Can it really be ten years on from Brokeback Mountain? In Demolition, Jake Gyllenhaal pulls off what may be his strongest part since then, in an incredibly taxing role. How to play emotionally numb, without coming over as too dumb? That’s the task set for the brown-eyed boy by Canadian-born director Jean-Marc Vallee.
After Davis (Gyllenhaal) loses his wife in a tragic accident, his whole social structure starts to fall apart. But this is not a soppy rom com. Do you self-destruct or smash up everything that’s wrong in your world, when your perfect little life becomes a dislocated disaster. Or was it perfect in the first place?
Demolition is Davis’ choice, as the title might suggest. With a domineering father-in-law and shock revelations about the family, the at times bleak movie is not an easy watch, though the Manhattan setting is as alluring as only the Big Apple can be. But there is something rotten at the core of their high-end lives and Demolition is truly psychologically shocking at times. Moments of skewed humour and a great musical soundtrack lighten the load, however.
Do make time for a post-show discussion about how you would behave if your packet of candies got caught in the vending machine in A&E, straight after the death of your partner. In this scenario, calmly cleaning off blood, Davis writes a letter of complaint, ostensibly about the sweets, but really about his life.

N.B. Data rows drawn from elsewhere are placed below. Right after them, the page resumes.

(* ===== verification/DescriptorsProofs.v ===== *)
(** * Descriptors: what the processor reads from them, and which vectors a program can invoke *)
From S2P Require Import Prelude KList Descriptors.

(** ** Fields of a word *)

(** [len] bits from bit [lo] on. *)
Definition field (d lo len : Z) : Z := d / 2 ^ lo mod 2 ^ len.

Lemma lor_add k a b : 0 ≤ k → a mod 2 ^ k = 0 → 0 ≤ b < 2 ^ k → Z.lor a b = a + b.
Proof.
  intros Hk Ha Hb. symmetry. apply Z.add_nocarry_lor. apply Z.bits_inj'. intros i Hi. rewrite Z.land_spec, Z.bits_0.
  destruct (decide (i < k)).
  - rewrite <-(Z.mod_pow2_bits_low a k i) by lia. by rewrite Ha, Z.bits_0.
  - apply andb_false_intro2. rewrite <-(Z.mod_small b (2 ^ k)) by lia. apply Z.mod_pow2_bits_high. lia.
Qed.
(** A multiple of [2 ^ k] over bits below it. *)
Lemma lor_add_up k a b q : 0 ≤ k → 0 ≤ a < 2 ^ k → b = q * 2 ^ k → Z.lor a b = a + b.
Proof. intros Hk Ha ->. rewrite Z.lor_comm, (lor_add k) by (done || apply Z.mod_mul; lia). lia. Qed.

(** Masks of the code as arithmetic. *)
Lemma land_low x : Z.land x 0xffff = x mod 65536.
Proof. change 0xffff with (Z.ones 16). by rewrite Z.land_ones by lia. Qed.
Lemma land_byte x : Z.land x 0xff = x mod 256.
Proof. change 0xff with (Z.ones 8). by rewrite Z.land_ones by lia. Qed.
Lemma land_window x lo len : 0 ≤ lo → 0 ≤ len → Z.land x (Z.shiftl (Z.ones len) lo) = x / 2 ^ lo mod 2 ^ len * 2 ^ lo.
Proof.
  intros Hlo Hlen. rewrite <-Z.land_ones, <-Z.shiftr_div_pow2, <-Z.shiftl_mul_pow2 by lia. apply Z.bits_inj'. intros i Hi.
  rewrite Z.land_spec, !Z.shiftl_spec by lia. destruct (decide (i < lo)).
  - rewrite !(Z.testbit_neg_r _ (i - lo)) by lia. by rewrite andb_false_r.
  - rewrite Z.land_spec, Z.shiftr_spec by lia. by replace (i - lo + lo) with i by lia.
Qed.

(** ** Segment descriptors *)

Definition desc_base (d : Z) : Z := field d 16 24 + 2 ^ 24 * field d 56 8.
Definition desc_limit (d : Z) : Z := field d 0 16 + 2 ^ 16 * field d 48 4.
Definition desc_type (d : Z) : Z := field d 40 4.
Definition desc_class (d : Z) : Z := field d 44 1.
Definition desc_dpl (d : Z) : Z := field d 45 2.
Definition desc_present (d : Z) : Z := field d 47 1.
Definition desc_32bit (d : Z) : Z := field d 54 1.
Definition desc_granularity (d : Z) : Z := field d 55 1.

Lemma class_range c : 0 ≤ class_value c ≤ 1.
Proof. destruct c; simpl; lia. Qed.
Lemma gran_range g : 0 ≤ gran_value g ≤ 1.
Proof. destruct g; simpl; lia. Qed.
(** [install_page] in any such directory. *)
Lemma install_page_entries m pd tables upage i writable : space_ok m pd tables → 0 ≤ upage → pg_ofs upage = 0 →
  upage + PGSIZE ≤ PHYS_BASE → 0 ≤ i < bit_cnt (used_map (user_pool m)) → let kpage := page_at (user_pool m) i in
  ∃ ok m', install_page pd upage kpage writable m = Ret (ok, m') ∧
    if (ok : bool) then
      flag (pte m tables upage) PTE_P = false ∧ user_pool m' = user_pool m ∧
      ∃ tables', space_ok m' pd tables' ∧
        (∀ va, ¬ upage ≤ va < upage + PGSIZE → pte m' tables' va = pte m tables va) ∧
        ∀ va, upage ≤ va < upage + PGSIZE → value (pagedir_get_page pd va m') = Ret (kpage + (va - upage))
    else m' = m ∧ (flag (pte m tables upage) PTE_P = true ∨ full (kernel_pool m)).
Proof.
  intros Hsp Hup Hal Hend Hi kpage. destruct (user_page_range m pd tables i Hsp Hi) as (Hk1 & Hk2 & Hk3 & Hk4). fold kpage in Hk1, Hk2, Hk3, Hk4.
  pose proof Hsp as [Hpd Hinit [Hu1 Hu2] Hmaps]. change PGSIZE with 4096 in Hend.
  assert (is_user_vaddr upage = true) as Hu by (apply Z.ltb_lt; lia).
  unfold install_page. destruct (pagedir_get_page_run m pd tables upage Hpd Hup Hu) as [Hval Hst].
  destruct (flag (pte m tables upage) PTE_P) eqn:Hfl.
  - destruct (Hmaps upage ltac:(lia) Hfl) as (kp & Htr & Hn). rewrite Htr in Hval. unfold value in Hval.
    destruct (pagedir_get_page pd upage m) as [[r m1]| | |] eqn:E; try done. simpl in Hval. injection Hval as ->.
    rewrite (Hst _ _ eq_refl) in E. rewrite (bind_run _ _ _ _ _ E), nonnull_true by done. cbn [negb].
    exists false, m. split; [done|]. split; [done|by left].
  - unfold translate in Hval. rewrite Hfl in Hval. unfold value in Hval.
    destruct (pagedir_get_page pd upage m) as [[r m1]| | |] eqn:E; try done. simpl in Hval. injection Hval as ->.
    rewrite (Hst _ _ eq_refl) in E. rewrite (bind_run _ _ _ _ _ E). change (negb (nonnull NULL)) with true. cbv iota.
    destruct (pagedir_set_page_entries m pd tables upage kpage writable) as (ok & m' & Hrun & Hres); try done.
    exists ok, m'. split; [done|]. destruct ok; [|destruct Hres; split; [done|by right]].
    destruct Hres as (tables' & e & Hpd' & Hregs & Hup' & Hpte & Htr). split; [done|]. split; [done|]. exists tables'.
    assert (∀ va, upage ≤ va < upage + 4096 → pte m' tables' va = e) as Hin.
    { intros va Hva. rewrite Hpte. destruct (same_page va upage Hal Hva) as [-> _]. by rewrite Z.eqb_refl. }
    assert (∀ va, ¬ upage ≤ va < upage + PGSIZE → pte m' tables' va = pte m tables va) as Hout.
    { intros va Hva. rewrite Hpte. by rewrite (proj2 (Z.eqb_neq _ _) (other_page va upage Hal Hva)). }
    split; [constructor|].
    + done.
    + by destruct Hregs as (_ & -> & _).
    + rewrite Hup'. by destruct Hregs as (-> & _).
    + intros va Hva Hf. destruct (decide (upage ≤ va < upage + 4096)) as [Hi2|Ho].
      * rewrite Hin, Htr by done. eexists. split; [done|]. destruct (same_page va upage Hal Hi2) as [_ ->]. unfold NULL, PHYS_BASE in *. lia.
      * rewrite Hout in * by done. by apply Hmaps.
    + split; [done|]. intros va Hva. rewrite (proj1 (pagedir_get_page_run m' pd tables' va Hpd' ltac:(lia) ltac:(apply Z.ltb_lt; change PGSIZE with 4096 in *; lia))).
      rewrite Hin, Htr by done. by destruct (same_page va upage Hal Hva) as [_ ->].
Qed.
(* ===== verification/Exception.v ===== *)
(** * Exceptions: src/src/userprog/exception.c

    The handlers run for the process that was interrupted; its state is that of Syscall.v, since
    they may end it.  [frame] has the members of [struct intr_frame] that they read.  The texts
    they print with [printf] and [intr_dump_frame] are arguments. *)
From S2P Require Import Prelude KList CString Bitmap Palloc Pagedir Loader Descriptors Directory File Filesys Syscall.

Record intr_frame := Frame { vec_no : Z; error_code : Z; cs : Z }.

Definition PF_P : Z := 1.
Definition PF_W : Z := 2.
Definition PF_U : Z := 4.

Section exception.
Context {S : Type} `{InodeLayer S}.
Context (dying dump unknown : intr_frame → bytes) (fault_text allocating : Z → bytes).
Abbreviation X := (SC S).

(** [thread_exit]: the thread ends with the exit status it has. *)
Definition exit_thread {A} : X A := process_exit;; status ← get p_exit; stop status.

Definition kill (f : intr_frame) : X () :=
  if cs f =? SEL_UCSEG then
    upd (show (dying f));;
    upd (show (dump f));;
    exit (-1)
  else if cs f =? SEL_KCSEG then
    upd (show (dump f));;
    fail Panic
  else
    upd (show (unknown f));;
    exit_thread.

(** [fault_addr - ((int) fault_addr % PGSIZE)], with the remainder of C. *)
Definition fault_page (fault_addr : Z) : Z := u32 (fault_addr - Z.rem (s32 fault_addr) PGSIZE).

(** [fault_addr] is the value of the register CR2. *)
Definition page_fault (f : intr_frame) (fault_addr : Z) : X () :=
  let not_present := negb (flag (error_code f) PF_P) in
  let write := flag (error_code f) PF_W in
  let user := flag (error_code f) PF_U in
  upd (show (fault_text fault_addr));;
  if not_present && write && user then
    upd (show (of_string "Allocating new page..." ++ [10]));;
    page ← on_task (on_pages (palloc_get_page PAL_USER));
    if nonnull page then
      upd (show (allocating (fault_page fault_addr)));;
      pd ← get p_pd;
      success ← on_task (on_pages (pagedir_set_page pd (fault_page fault_addr) page true));
      if (success : bool) then on_task (add_page (fault_page fault_addr) page)
      else
        upd (show (of_string "Allocation failed!" ++ [10]));;
        on_task (on_pages (palloc_free_page page));;
        kill f
    else mret ()
  else kill f.
End exception.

His choice to write to the vending machine rep, Karen (Naomi Watts) becomes a bond, which develops between the unlikely pair and her disaffected son (played with verve by androgynous teen Judah Lewis). Davis’ demolition mission leads to rebuilding, but just like the omelette that can’t be made without smashing eggs, other people can get hurt on the path to his solution.
And inanimate objects don’t stand a chance when you get carried away with razing your physical foundations to the ground. As I said, make time for coffee after the show, but don’t use a vending machine for your chosen hot beverage. It could push you over the edge.